METHODS: This retrospective study used a large, nationally representative managed care database including asthma (aged ≥4 years) and chronic obstructive pulmonary disease (COPD; aged ≥40 years) patients receiving ≥1 albuterol MDPI or any SABA pMDI prescription between April 2015 and March 2016. Baseline patient demographics, provider specialty, disease severity (GINA step level or COPD severity score), comorbidities, and healthcare resource use (HCRU) were assessed over 6 months before first SABA fill date.
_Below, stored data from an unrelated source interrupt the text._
(** A call made by the composable on the MQTT library, a client, the timers
    or the console.  [client_end c] is [c.end()], the one form in which
    the composable closes a client: no argument, so the force flag of the
    library is not set. *)
Inductive Call : Type :=
| mqtt_connect (url : string) (options : Object)
| client_on (c : Client) (event : string)
| client_end (c : Client)
| client_subscribe (c : Client) (t : string) (options : Object)
| client_unsubscribe (c : Client) (t : string) (with_callback : bool)
| client_publish (c : Client) (t : string) (payload : value) (options : Object)
| setTimeout (id : positive) (ms : Z)
| clearTimeout (id : positive)
| console_warn (args : list ConsoleArg)
| console_error (args : list ConsoleArg)
| console_log (args : list ConsoleArg).

(** A completion callback handed to a client, with the variables it closes
    over. *)
Inductive Callback : Type :=
| subscribe_cb (t : string)
| unsubscribe_cb (t : string)
| publish_cb (t : string) (payload : value).

Record World : Type := {
  clients : nat;               (* clients created so far: 0 .. clients - 1 *)
  timers : positive;           (* the id the next setTimeout returns *)
  armed : list positive;       (* timers set, not yet fired nor cleared *)
  callbacks : list Callback;   (* callbacks handed over, not yet invoked *)
  calls : list Call            (* every call so far, oldest first *)
}.

Definition Config : Type := State * World.

(** *** Sequencing

    An operation or handler runs to completion on the configuration. *)

Definition M (A : Type) : Type := Config -> A * Config.

Definition ret {A} (x : A) : M A := fun c => (x, c).

Definition bind {A B} (m : M A) (k : A -> M B) : M B :=
  fun c => let (x, c') := m c in k x c'.

Declare Scope js_scope.
Delimit Scope js_scope with js.
Notation "x <- m ;; k" := (bind m (fun x => k))
  (at level 100, m at next level, k at level 200, right associativity) : js_scope.
Notation "m ;; k" := (bind m (fun _ => k))
  (at level 100, k at level 200, right associativity) : js_scope.
Local Open Scope js_scope.

(** [ref.value] *)
Definition get {A} (ref : State -> A) : M A := fun c => (ref (fst c), c).

(** [ref.value = v] *)
Definition assign {A} (set : A -> State -> State) (v : A) : M unit :=
  fun c => (tt, (set v (fst c), snd c)).

Definition when (b : bool) (m : M unit) : M unit := if b then m else ret tt.

(** [l.forEach(f)] *)
Fixpoint forEach {A} (l : list A) (f : A -> M unit) : M unit :=
  match l with
  | [] => ret tt
  | x :: rest => f x ;; forEach rest f
  end.

Definition call (k : Call) : M unit :=
  fun c => let w := snd c in
    (tt, (fst c, {| clients := clients w; timers := timers w; armed := armed w;
                    callbacks := callbacks w; calls := calls w ++ [k] |})).

(** Handing a callback to a client. *)
Definition hand_over (cb : Callback) : M unit :=
  fun c => let w := snd c in
    (tt, (fst c, {| clients := clients w; timers := timers w; armed := armed w;
                    callbacks := callbacks w ++ [cb]; calls := calls w |})).
(** * Head-to-head cricket statistics: the classifier, the aggregator and the
      query layer of [cricket_head_to_head.py] and [cricket_report_generator.py]

    Python values are embedded as follows.
    - [str] is [string]; [x in s], [s.startswith(x)] and [s.split(sep)] are the
      functions of [PyStr].
    - [int] counters are [Z].
    - a [dict] keeps its insertion order and is an association list with
      unique keys ([Dict]); [defaultdict] item access creates the missing
      entry at the end.
    - a JSON object whose fields are read with [.get] is a record of optional
      fields, except a participant, which stays a dictionary because the
      aggregator tests its truth value.
    - [set] is a duplicate-free list.
    - the win rate, a Python [float] obtained by true division of two
      counters, is the exact rational.
    - the win percentage of a summary is the binary64 [float] of [PrimFloat];
      the conversion of a counter is exact below [2^53]. *)

From Stdlib Require Import String Ascii List ZArith QArith Bool Lia.
From Stdlib Require Import Permutation Sorted.
From Stdlib Require PrimFloat Uint63.
Import ListNotations.

Local Open Scope string_scope.
Local Open Scope list_scope.
Local Open Scope Z_scope.

(** ** Python string operations *)

Module PyStr.

(** [needle in hay] *)
Fixpoint contains (needle hay : string) : bool :=
  match hay with
  | EmptyString => prefix needle EmptyString
  | String _ rest => prefix needle hay || contains needle rest
  end.

(** [s.startswith(p)] *)
Definition startswith (s p : string) : bool := prefix p s.

(** The scan of [s.split(sep)]: [cur] is the part being read, [skip] counts
    the characters of a separator that was just recognised and is still to
    be passed over. *)
Fixpoint split_from (sep : string) (skip : nat) (cur s : string) : list string :=
  match s with
  | EmptyString => [cur]
  | String c rest =>
      match skip with
      | S k => split_from sep k cur rest
      | O =>
          if prefix sep s
          then cur :: split_from sep (Nat.pred (String.length sep)) EmptyString rest
          else split_from sep O (cur ++ String c EmptyString)%string rest
      end
  end.

(** [s.split(sep)] for a non-empty [sep] *)
Definition split (sep s : string) : list string :=
  split_from sep O EmptyString s.
(** The same run, computed: the header answers 404 and its placeholder stays
    empty, the footer is injected, and the two steps close the trace. *)
Example loadAll_header_missing :
  let s := loadAll headerMissing None noLinks [1; 0; 1; 0]%nat
             (samplePage "/" [sampleLink "home"]) in
  main s = Completed ∧
  placeholders (document (page s)) !! "#header-placeholder" = Some "" ∧
  placeholders (document (page s)) !! "#footer-placeholder"
    = Some "<footer></footer>" ∧
  navLinks (document (page s)) = [markActive (sampleLink "home")] ∧
  trace (page s) =
    [Fetching "header" "/components/header.html";
     Fetching "footer" "/components/footer.html";
     LoadFailed "header" (HttpError 404);
     Injected "footer" "#footer-placeholder" "<footer></footer>";
     ComponentLoaded "footer" "#footer-placeholder";
     FlowbiteStep false; HighlightStep].
Proof. vm_compute. repeat split. Qed.

(** * Further properties of i18n.js *)

Section LocaleMore.

Import i18n.

(** X1. Saving and reading back.  With storage available the language saved
    is the one read back; with storage denied or full [saveLanguage] changes
    nothing at all; in every case it touches neither another key nor the
    location, the console or the navigation requests. *)
Theorem saveLanguage_roundtrip (lang : string) (w : Window) :
  (mode (localStorage w) = Available →
     getSavedLanguage (saveLanguage lang w) = Some lang) ∧
  (mode (localStorage w) ≠ Available → saveLanguage lang w = w) ∧
  (∀ k, k ≠ STORAGE_KEY →
     items (localStorage (saveLanguage lang w)) !! k
     = items (localStorage w) !! k) ∧
  pathname (saveLanguage lang w) = pathname w ∧
  hash (saveLanguage lang w) = hash w ∧
  warnings (saveLanguage lang w) = warnings w ∧
  navigation (saveLanguage lang w) = navigation w.
Proof.
  split; [apply saveLanguage_available|].
  destruct (saveLanguage_location lang w) as (Hp & Hh & Hn & Hw).
  repeat split; try done.
  - intros Hm. unfold saveLanguage, setItem.
    by destruct (mode (localStorage w)).
  - intros k Hk. unfold saveLanguage, setItem.
    destruct (mode (localStorage w)); cbn; try done.
    by rewrite lookup_insert_ne.
Qed.

Lemma saveLanguage_roundtrip_witness :
  getSavedLanguage (saveLanguage "en" (returningVisit "/" "ja" None)) = Some "en".
Proof.
  apply (saveLanguage_roundtrip "en" (returningVisit "/" "ja" None)).
  reflexivity.
Defined.
Definition maximum (a b : float) : float := if (a <? b)%float then b else a.

Definition minimum (a b : float) : float := if (b <? a)%float then b else a.

(** [np.clip(a, a_min, a_max)] *)
Definition clip (a a_min a_max : float) : float := minimum (maximum a a_min) a_max.

(** [np.linspace(start, stop, num)]: [arange(num) * step + start] with
    [step = (stop - start) / (num - 1)], or [arange(num) / (num - 1) *
    (stop - start) + start] when that step is zero; the last sample is
    overwritten by [stop] when [num > 1]. *)
Definition linspace (start stop : float) (num : nat) : list float :=
  let div := (num - 1)%nat in
  let delta := (stop - start)%float in
  map (fun i =>
         if (1 <? num)%nat && (i =? div)%nat then stop
         else if (0 <? div)%nat then
           let step := (delta / of_nat div)%float in
           if (step =? 0)%float
           then (of_nat i / of_nat div * delta + start)%float
           else (of_nat i * step + start)%float
         else (of_nat i * delta + start)%float)
      (seq 0 num).

(** [_X_values] and [_return_X_values] as [_initialize_xy_refocus_image]
    builds them around the estimate [x0]. *)
Definition X_values (x0 size : float) (x_range : float * float) (res : nat)
  : list float :=
  let xmin := clip (x0 - 0.5 * size) (fst x_range) (snd x_range) in
  let xmax := clip (x0 + 0.5 * size) (fst x_range) (snd x_range) in
  linspace xmin xmax res.

Definition return_X_values (x0 size : float) (x_range : float * float) (res : nat)
  : list float :=
  let xmin := clip (x0 - 0.5 * size) (fst x_range) (snd x_range) in
  let xmax := clip (x0 + 0.5 * size) (fst x_range) (snd x_range) in
  linspace xmax xmin res.


(** [a == b] entry by entry. *)
Definition eqb_each (a b : list float) : list bool :=
  map (fun p => (fst p =? snd p)%float) (combine a b).



End Binary64.

(** ** The methods of [OptimizerLogic] *)

Section OptimizerLogic.

Variable dev : ConfocalScanner.
Variable fitlogic : FitLogic.
Variable scipy : Scipy.

(** [self._scanning_device.scan_line(line)] *)
Definition device_scan_line (line : Line) : M Counts :=
  fun s => Some (scan_line dev (length (scan_log s)) line,
                 set_scan_log (scan_log s ++ [line]) s).

Definition check_optimization_sequence : M unit :=
  sequence <- get optimization_sequence;;
  if existsb (fun step => negb ((step =? "XY")%string || (step =? "Z")%string))
             sequence
  then put (set_optimization_sequence ["XY"; "Z"])
  else ret tt.

(** The status is [0] on success and [-1] on error.  The framework's
    [module_state] is only recorded in [locked]: that it refuses to lock a
    locked module or to unlock an idle one is not modelled. *)
Definition start_scanner : M Z :=
  put (set_locked true);;
  if (set_up_scanner_clock dev <? 0)%Z then
    put (set_locked false);;
    ret (-1)%Z
  else if (set_up_scanner dev <? 0)%Z then
    n <- get closed_clock;;
    put (set_closed_clock (S n));;
    _ <- try_ (close_scanner_clock dev n);;
    put (set_locked false);;
    ret (-1)%Z
  else ret 0%Z.

Definition kill_scanner : M Z :=
  n <- get closed_scanner;;
  put (set_closed_scanner (S n));;
  match close_scanner dev n with
  | None => ret (-1)%Z
  | Some rv =>
      m <- get closed_clock;;
      put (set_closed_clock (S m));;
      match close_scanner_clock dev m with
      | None => ret (-1)%Z
      | Some rv2 =>
          put (set_locked false);;
          ret (rv + rv2)%Z
      end
  end.

Definition stop_refocus : M unit :=
  put (set_stopRequested true);;
  stop <- get stopRequested;;
  if stop then emit _sigScanNextXyLine else ret tt.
RESULTS: The study included 2140 albuterol MDPI (n=1244 asthma; n=896 COPD) and 230,822 SABA pMDI (n=172,911 asthma; n=57,911 COPD) patients. At baseline, albuterol MDPI patients were elderly, more likely to be female (asthma only), had higher baseline comorbidities, more respiratory specialty visits, and higher respiratory-related ambulatory visits (all P<0.05 vs SABA pMDI); no difference with inpatient or emergency HCRU was observed. Greater proportions of albuterol MDPI versus SABA pMDI users had more severe disease at baseline (asthma: 12.71% vs 8.13%; COPD: 28.57% vs 23.37%; P<0.05), with more asthma exacerbations (7.64% vs 1.40%; P<0.05) but similar COPD exacerbations (19.08% vs. 21.30%, P=0.108).
CONCLUSIONS: More albuterol MDPI patients saw respiratory specialists and had severe disease at baseline versus SABA pMDI patients. Further research may elucidate how patient characteristics (eg, disease severity, comorbidities) influence SABA inhaler choice.